March 26, 2025, 8:30 AM UTC

How Can GenAI Improve My Transfer Pricing Process?

Can generative artificial intelligence (GenAI) improve my transfer pricing process?

The answer is obviously yes. Right? I think so. Yes, definitely…but…how exactly?

These may be some of the thoughts running through your head when you hear about how GenAI and all its new glory is transforming the business world. It seems obvious that the latest technology, the one everyone is talking about, must be able to benefit you in your day-to-day tasks and operations. But when it comes down to really figuring out how GenAI can practically solve your real-world problems, sometimes it is hard to know where to start. The good news is that the fundamentals of process improvement can still be applied, with GenAI serving as an additional tool to help eliminate “waste” (i.e., any activity that does not add value) and optimize your transfer pricing processes.

GenAI is an evolving and dynamic technological force that is quickly changing the way we work, however it can still be unclear how to best integrate its strengths effectively into your business. Using a process improvement approach is an excellent way to identify where the strengths of this new technology can be aligned to meet the pain points in existing transfer pricing processes and ultimately increase efficiency. In this article, we discuss some of the questions and points to consider when using GenAI in your work. We suggest a three-step approach: Define, Discover, and Solve. We also highlight some of the struggles and the opportunities that GenAI presents.
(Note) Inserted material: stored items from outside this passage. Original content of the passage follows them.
(* ===== verification/InterleaveLinear.v ===== *)
(** * Interleaved commands as a sequence of atomic steps

    While nothing expires and nobody deletes, each command of a pool takes
    effect at one of its calls: the pool, at the granularity of database
    calls, is a run of the abstract cache, one step per command. *)

From S2P Require Import Prelude RustStd Extern Reference Errors Command Value Storage.
From S2P Require Import StorageFacts StorageProps Response Handler Spec HandlerProps.
From S2P Require Import Interleave InterleaveFacts.
#[local] Open Scope petra_scope.

(** [linear t0 T c log c']: the commands of [log], in this order and each
    executed between [t0] and [T], lead the cache from [c] to [c'].  An entry
    has the number of the command in the pool and its replies; whether a
    storage error occurs is a matter of each entry. *)
Inductive linear (t0 T : Z) (c : cache) : list (nat * (Command * list reply)) -> cache -> Prop :=
| linear_nil : linear t0 T c [] c
| linear_snoc log c1 i fails a b cmd rs c2 :
    linear t0 T c log c1 -> t0 <= a <= b -> b <= T -> cache_step fails a b c1 cmd c2 rs ->
    linear t0 T c (log ++ [(i, (cmd, rs))]) c2.

Section linear.
Context `{RS : RocksDBSpec DB WO E}.

Abbreviation store := (Store DB WO).
Abbreviation view s := (db_view (st_db s)).
Abbreviation threads := (list (Command * prog E (list reply))).

(** What is left makes no database call and ends with [a], as long as the
    clock shows no more than [T]. *)
Fixpoint settled {A} (T : Z) (a : A) (p : prog E A) : Prop :=
  match p with
  | Finish a' => a' = a
  | Now next => forall now, now <= T -> settled T a (next now)
  | Count _ next => settled T a next
  | _ => False
  end.

Lemma settled_bind {A B} T (a : A) (b : B) p (f : A -> prog E B) :
  settled T a p -> settled T b (f a) -> settled T b (p ≫= f).
Proof.
  unfold mbind, prog_mbind. intros Hp Hf.
  induction p as [a'| | | | | |next IH| |u p IH]; cbn [settled prog_bind] in *; try done.
  - by rewrite Hp.
  - intros now Hnow. by apply IH, Hp.
  - by apply IH.
Qed.

Lemma settled_decode T raw v :
  decode_spec raw = Some v -> settled T (Ok v) (decode_prog (E := E) raw).
Proof. intros Hv. unfold decode_prog. by rewrite decode_eq, Hv. Qed.

Lemma settled_is_expired T v :
  expired_at T v = false -> settled T false (is_expired_prog (E := E) v).
Proof.
  unfold expired_at, is_expired_prog. destruct (sv_expire_at v =? 0); [done|].
  intros He now Hnow. cbn in *. apply Z.leb_gt. apply Z.leb_gt in He. lia.
Qed.

(** A raw value that decodes to one that is alive until [T]. *)
Definition alive (T : Z) (o : option bytes) : Prop :=
  forall raw, o = Some raw -> exists v, decode_spec raw = Some v /\ expired_at T v = false.

Lemma settled_loop T ks (os : list (result (option bytes) E)) results expired :
  length ks = length os ->
  Forall (fun r => forall o, r = Ok o -> alive T o) os ->
  (exists e, settled T (Err (RocksDb e)) (get_multi_loop_prog (zip ks os) results expired)) \/
  exists res, settled T (Ok (results ++ res, expired))
      (get_multi_loop_prog (zip ks os) results expired) /\
    Forall2 (fun '(k, r) '(k', v) => k' = k /\ exists o, r = Ok o /\ v = o ≫= decode_spec)
      (zip ks os) res.
Proof.
  intros Hl Ha. revert ks Hl results.
  induction Ha as [|r os Hr _ IH]; intros [|k ks] [=] results; cbn [zip zip_with get_multi_loop_prog].
  { right. exists []. by rewrite app_nil_r. }
  destruct r as [[raw|]|e]; [| |by left; exists e].
  - destruct (Hr _ eq_refl raw eq_refl) as (v & Hv & He).
    specialize (IH ks ltac:(done) (results ++ [(k, Some v)])).
    destruct IH as [[e Hs]|(res & Hs & Hres)]; [left; exists e|right; exists ((k, Some v) :: res)].
    + eapply settled_bind; [by apply settled_decode|].
      eapply settled_bind; [by apply settled_is_expired|done].
    + split; [|constructor; [split; [done|by exists (Some raw)]|done]].
      rewrite cons_middle, app_assoc.
      eapply settled_bind; [by apply settled_decode|].
      eapply settled_bind; [by apply settled_is_expired|done].
  - destruct (IH ks ltac:(done) (results ++ [(k, None)])) as [[e Hs]|(res & Hs & Hres)].
    + left. by exists e.
    + right. exists ((k, None) :: res). rewrite cons_middle, app_assoc. split; [done|].
      constructor; [|done]. split; [done|]. by exists None.
Qed.

(** ** Commands before their database call *)

(** The write of a set, and what follows it. *)
Definition put_prog (k : bytes) (v : StoredValue) : prog E (list reply) :=
  r ← set_prog k v; on_set r.

(** The lookup of a get, and what follows it. *)
Definition lookup_prog (ks : list bytes) : prog E (list reply) :=
  match ks with
  | [k] => r ← get_prog k; on_get k r
  | _ => r ← get_multi_prog ks; on_get_multi r
  end.

(** What is left of a command that has not made its database call at time
    [t]; a delete, which makes two, is left out. *)
Definition before_call (t0 t : Z) (cmd : Command) (p : prog E (list reply)) : Prop :=
  match cmd with
  | Get ks => p = command_prog cmd \/ p = lookup_prog ks
  | Set_ k flags exptime data _ =>
      p = command_prog cmd \/
      p = (v ← new_value_prog flags exptime data; put_prog k v) \/
      exists now, t0 <= now <= t /\
        p = put_prog k (with_expire_at flags (expiry_rule now exptime) data)
  | Delete _ _ => False
  | _ => p = command_prog cmd
  end.

Lemma before_call_later t0 t t' cmd p : t <= t' -> before_call t0 t cmd p -> before_call t0 t' cmd p.
Proof.
  intros Ht. destruct cmd; try done. intros [?|[?|(now & ? & ->)]]; [by left|by right; left|].
  right; right. exists now. split; [lia|done].
Qed.

Lemma before_call_start t0 cmd :
  (forall k noreply, cmd <> Delete k noreply) -> before_call t0 t0 cmd (command_prog cmd).
Proof. intros Hd. destruct cmd as [| |k noreply| |]; cbn; auto. by destruct (Hd k noreply). Qed.

Lemma settled_count_results {A} T (a : A) results next :
  settled T a next -> settled T a (count_results (E := E) results next).
Proof. intros H. by induction results as [|[k [v|]] results IH]. Qed.

(** ** Steps *)

Lemma settled_step {A} T (a : A) (s s' : store) p p' :
  timestamp (st_clock s) <= T -> settled T a p -> prog_step s p = Some (s', p') ->
  settled T a p' /\ st_db s' = st_db s.
Proof.
  intros Ht Hp Hstep. destruct p; cbn [settled prog_step] in *; try done.
  - unfold current_timestamp, system_time_now in Hstep. injection Hstep as <- <-.
    split; [by apply Hp|done].
  - by injection Hstep as <- <-.
Qed.

(** What the database call of a command does to the cache. *)
Definition takes_effect (t0 T : Z) (c : cache) (cmd : Command) (s' : store)
    (p' : prog E (list reply)) : Prop :=
  exists fails a b c' rs, t0 <= a <= b /\ b <= T /\ cache_step fails a b c cmd c' rs /\
    settled T rs p' /\ holds (timestamp (st_clock s')) c' (view s').

Context (t0 T : Z) (c : cache) (s : store).
Context (Hholds : holds (timestamp (st_clock s)) c (view s)).
Context (Halive : forall k, alive T (view s !! k)).
Context (Ht : t0 <= timestamp (st_clock s) <= T) (Ht0 : 0 <= t0).

Lemma read_answer k :
  answer c (timestamp (st_clock s)) (timestamp (st_clock s)) k (k, view s !! k ≫= decode_spec).
Proof.
  split; [done|]. exists (timestamp (st_clock s)). split; [lia|]. cbn [snd].
  rewrite <- (holds_live _ _ _ k Hholds). unfold live, stored.
  destruct (view s !! k) as [raw|] eqn:Ek; [|done]. cbn [mbind option_bind].
  destruct (Halive k raw Ek) as (v & Hv & He). rewrite Hv.
  unfold live_value. cbn [mbind option_bind].
  destruct (expired_at (timestamp (st_clock s)) v) eqn:Ev; [|done].
  eapply expired_at_mono in Ev; [|apply Ht]. by rewrite Ev in He.
Qed.

Lemma get_takes_effect k s' p' :
  prog_step s (lookup_prog [k]) = Some (s', p') -> takes_effect t0 T c (Get [k]) s' p'.
Proof.
  cbn [lookup_prog]. unfold get_prog. cbn [mbind prog_mbind prog_bind prog_step].
  destruct (db_get (st_db s) k) as [d r] eqn:Ed. intros [= <- <-].
  apply db_get_view in Ed as [Hd Hr]. set (t := timestamp (st_clock s)).
  assert (Hh : holds t c (db_view d)) by by rewrite Hd.
  pose proof (read_answer k) as Hans.
  destruct r as [[raw|]|e].
  - specialize (Hr _ eq_refl). destruct (Halive k raw (eq_sym Hr)) as (v & Hv & He).
    exists (fun _ => False), t, t, c, (value_replies [(k, Some v)] ++ [REnd]).
    split; [lia|]. split; [lia|]. split_and!; [| |done].
    + apply step_get; [by intros ??|]. constructor; [|done].
      by rewrite <- Hr in Hans; cbn [mbind option_bind] in Hans; rewrite Hv in Hans.
    + apply (settled_bind T (Ok (Some v)) _ (dec ← decode_prog raw; _)); [|done].
      eapply settled_bind; [by apply settled_decode|].
      by eapply settled_bind; [by apply settled_is_expired|].
  - specialize (Hr _ eq_refl). exists (fun _ => False), t, t, c, (value_replies [(k, None)] ++ [REnd]).
    split; [lia|]. split; [lia|]. split_and!; [|done|done].
    apply step_get; [by intros ??|]. constructor; [|done]. by rewrite <- Hr in Hans.
  - exists (fun msg => msg = StorageError_display (RocksDb e)), t, t, c, (error_replies (RocksDb e)).
    split; [lia|]. split; [lia|]. split_and!; [by apply step_get_error|done|done].
Qed.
What Is GenAI and Why Is It Different?

GenAI, at its core, is a system capable of creating new content, predictions, or solutions based on the data it has been fed. It’s a game-changer for tax departments because of its potential to streamline operations, augment efforts on rudimentary tasks, and make sophisticated predictions that can inform human decision-making. However, these advantages are balanced by challenges such as ensuring data quality, managing system complexity, and aligning AI capabilities with departmental objectives and processes. In addition, since GenAI is a probabilistic system, versus deterministic like most other technologies used in the tax department, there are unique considerations in where and how to integrate GenAI into your transfer pricing processes.

The fact is, GenAI is actually a big term that encompasses a lot of tools and capabilities. And while that might be overwhelming or intimidating at first, one thing that differentiates GenAI from other powerful technologies is that to get started, there are relatively low barriers to entry for a majority of users. The ability to interact with GenAI tools in one’s “natural language”, that is, users are not required to learn a new programming language to start using the technology, means that almost anyone can pick up GenAI tools like ChatGPT, Gemini, or CoPilot and start using them intuitively with very little experience to perform simple tasks that provide marginal benefit. Greater and more complex problems can also be tackled using Gen AI, but requires more concerted efforts put into the training, prompt engineering, and thoughtful integration. Just how much to invest in these efforts versus the potential benefit they can provide is a strategic decision that tax departments, with increasingly limited resources, are having to make.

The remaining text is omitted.